= William O'Grady (cleric) =

Irish cleric

William O'Grady (1801–1859) was an Anglican Archdeacon in Ireland in the middle of the nineteenth century.

O'Grady was the ninth child (4th son) of Standish O'Grady, 1st Viscount Guillamore, Lord Chief Baron of the Exchequer for Ireland from 1805 until 1831 and his wife Katherine Waller. He was educated at Eton College and Trinity College Dublin. He was Rector of Killinane, County Galway, and Archdeacon of Kilmacduagh from 1857 until his death on 21 July 1859. He married Isabella Sabina Hewitt, daughter of Henry Hewitt of Cork, but had no children. Isabella died in 1852, aged 36, and William erected a memorial in Loughrea Church to his "beloved wife".

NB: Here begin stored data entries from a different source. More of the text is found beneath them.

Lemma state_insert_fresh s sg r s' : state_insert s sg = Some (r, s') -> Fresh s -> Fresh s'.
Proof.
  unfold state_insert. case_match; [by intros [= <- <-]|]. destruct (fold_m _ _ _) as [s1|] eqn:E; [|done]. intros [= <- <-] Hs.
  eapply links_fresh; [exact E|]. by apply box_moves_fresh.
Qed.

Lemma v2_leaves_fresh s l s' : v2_leaves s = Some (l, s') -> Fresh s -> Fresh s'.
Proof. unfold v2_leaves. intros E Hs. do 13 next_call E. injection E as <- <-. state_caches Hs. Qed.

Lemma remove_fresh_state s ps id s' ps' : remove_axon s ps id = Some (s', ps') -> Fresh s -> Fresh s'.
Proof.
  unfold remove_axon. destruct (axon_edges _ !! id) as [[from to]|]; intros E Hs; [|injection E as <- <-; state_caches Hs].
  next_call E. next_call E. injection E as <- <-. state_caches Hs.
Qed.

Lemma prune_loop_fresh ids s ps over max s' ps' : prune_loop s ps over max ids = Some (s', ps') -> Fresh s -> Fresh s'.
Proof.
  revert s ps. induction ids as [|id ids IH]; intros s ps E Hs; cbn [prune_loop] in E; [by injection E as <- <-|].
  destruct (if over then _ else _) as [[]|]; cbn [mbind option_bind] in E; [by injection E as <- <-| |done]. next_call E. eapply IH; [exact E|]. by eapply remove_fresh_state.
Qed.

(** Reading the root of either derivation keeps the caches those of the records. *)
Lemma compute_root_fresh s root s' : compute_root s = Some (root, s') -> Fresh s -> Fresh s'.
Proof.
  intros E Hs. destruct (root_version s) eqn:Ev.
  - destruct (compute_root_v1 s Ev Hs) as (s2 & E2 & Hc). rewrite E2 in E. injection E as _ <-. apply Hc.
  - unfold compute_root, root_leaves in E. rewrite Ev in E. destruct (v2_leaves s) as [[[[ds a] n] s2]|] eqn:El; cbn [mbind option_bind] in E; [|done].
    destruct (digest_limbs _); [|done]. injection E as <- <-. by eapply v2_leaves_fresh.
Qed.

Lemma prune_fresh s ps cfg epoch s' ps' : prune s ps cfg epoch = Some (s', ps') -> Fresh s -> Fresh s'.
Proof.
  unfold prune. destruct (candidates _ _ _ _ _) as [[[over ids]|]|]; [|done|done]. cbn [mbind option_bind]. intros E Hs. next_call E. next_call E.
  injection E as <- <-. eapply compute_root_fresh, prune_loop_fresh; done.
Qed.

Lemma advance_fresh c s c' s' : checkpoint_advance c s = Some (c', s') -> Fresh s -> Fresh s'.
Proof. unfold checkpoint_advance. intros E. next_call E. injection E as <- <-. by eapply compute_root_fresh. Qed.

Lemma finalize_fresh b b' : finalize_block b = Some b' -> Fresh (bbg_state b) -> Fresh (bbg_state b').
Proof.
  unfold finalize_block. intros E Hs. next_call E. next_call E. destruct (checked_add _ _) as [h|]; cbn [mbind option_bind] in E; [|done].
  apply (compute_root_fresh _ _ _ Ec) in Hs. assert (Fresh b3) as Hs3 by (apply (compute_root_fresh _ _ _ Ec0); state_caches Hs).
  destruct (if _ =? 0 then _ else _) as [[s4 ps]|] eqn:Ep; cbn [mbind option_bind] in E; [|done]. next_call E. injection E as <-. cbn [bbg_state].
  apply (advance_fresh _ _ _ _ Ec1). case_match; [apply (prune_fresh _ _ _ _ _ _ Ep)|injection Ep as <- <-]; state_caches Hs3.
Qed.

Lemma bbg_step_fresh b o r b' : bbg_step b o = Some (r, b') -> Fresh (bbg_state b) -> Fresh (bbg_state b').
Proof.
  destruct o as [sg| |i|rec|d]; cbn [bbg_step]; intros E Hs.
  - next_call E. injection E as <- <-. unfold bbg_insert in Ec. next_call Ec. apply (state_insert_fresh _ _ _ _ Ec0) in Hs.
    by destruct r; injection Ec as <- <-.
  - destruct (finalize_block b) as [b1|] eqn:Ef; [|done]. injection E as <- <-. by eapply finalize_fresh.
  - injection E as <- <-. state_caches Hs.
  - injection E as <- <-. state_caches Hs.
  - injection E as <- <-. state_caches Hs.
Qed.

Lemma bbg_run_fresh ops b outs b' : bbg_run b ops = Some (outs, b') -> Fresh (bbg_state b) -> Fresh (bbg_state b').
Proof.
  revert b outs. induction ops as [|o ops IH]; intros b outs E Hs; cbn [bbg_run] in E; [by injection E as <- <-|].
  next_call E. next_call E. injection E as <- <-. eapply IH; [done|]. by eapply bbg_step_fresh.
Qed.

Lemma bbg_new_fresh b : bbg_new = Some b -> Fresh (bbg_state b).
Proof. unfold bbg_new, checkpoint_new. intros E. next_call E. next_call Ec. injection Ec as <- <-. injection E as <-. apply (compute_root_fresh _ _ _ Ec0), state_new_fresh. Qed.

(** ** A facade of the v1 derivation *)

Lemma v1_leaf_rep {K V} `{TrieKey K, !LeafValue V} (f : V -> list Goldilocks) (k k' : Keyed K V) d m w :
  v1_leaf f k = Some (d, k') -> KeyedRep k m w -> KeyedRep k' m w.
Proof.
  unfold v1_leaf, keyed_legacy_commitment. destruct (k_legacy k); cbn zeta; destruct (digest_limbs _); try done; intros [= <- <-] []; by split.
Qed.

During the Great Irish Famine of 1845-52, he was Secretary of the local Relief Committee, and a vocal and energetic spokesman for the afflicted Irish, both Protestant and Catholic. He did everything possible to alert the authorities to the magnitude of the crisis, and wrote at length to the newspapers on the subject.

The Killinane Volume, a register of the six parishes in his care, which William kept, and which was continued by his successors as Rector of Killinane, is a valuable source of local history.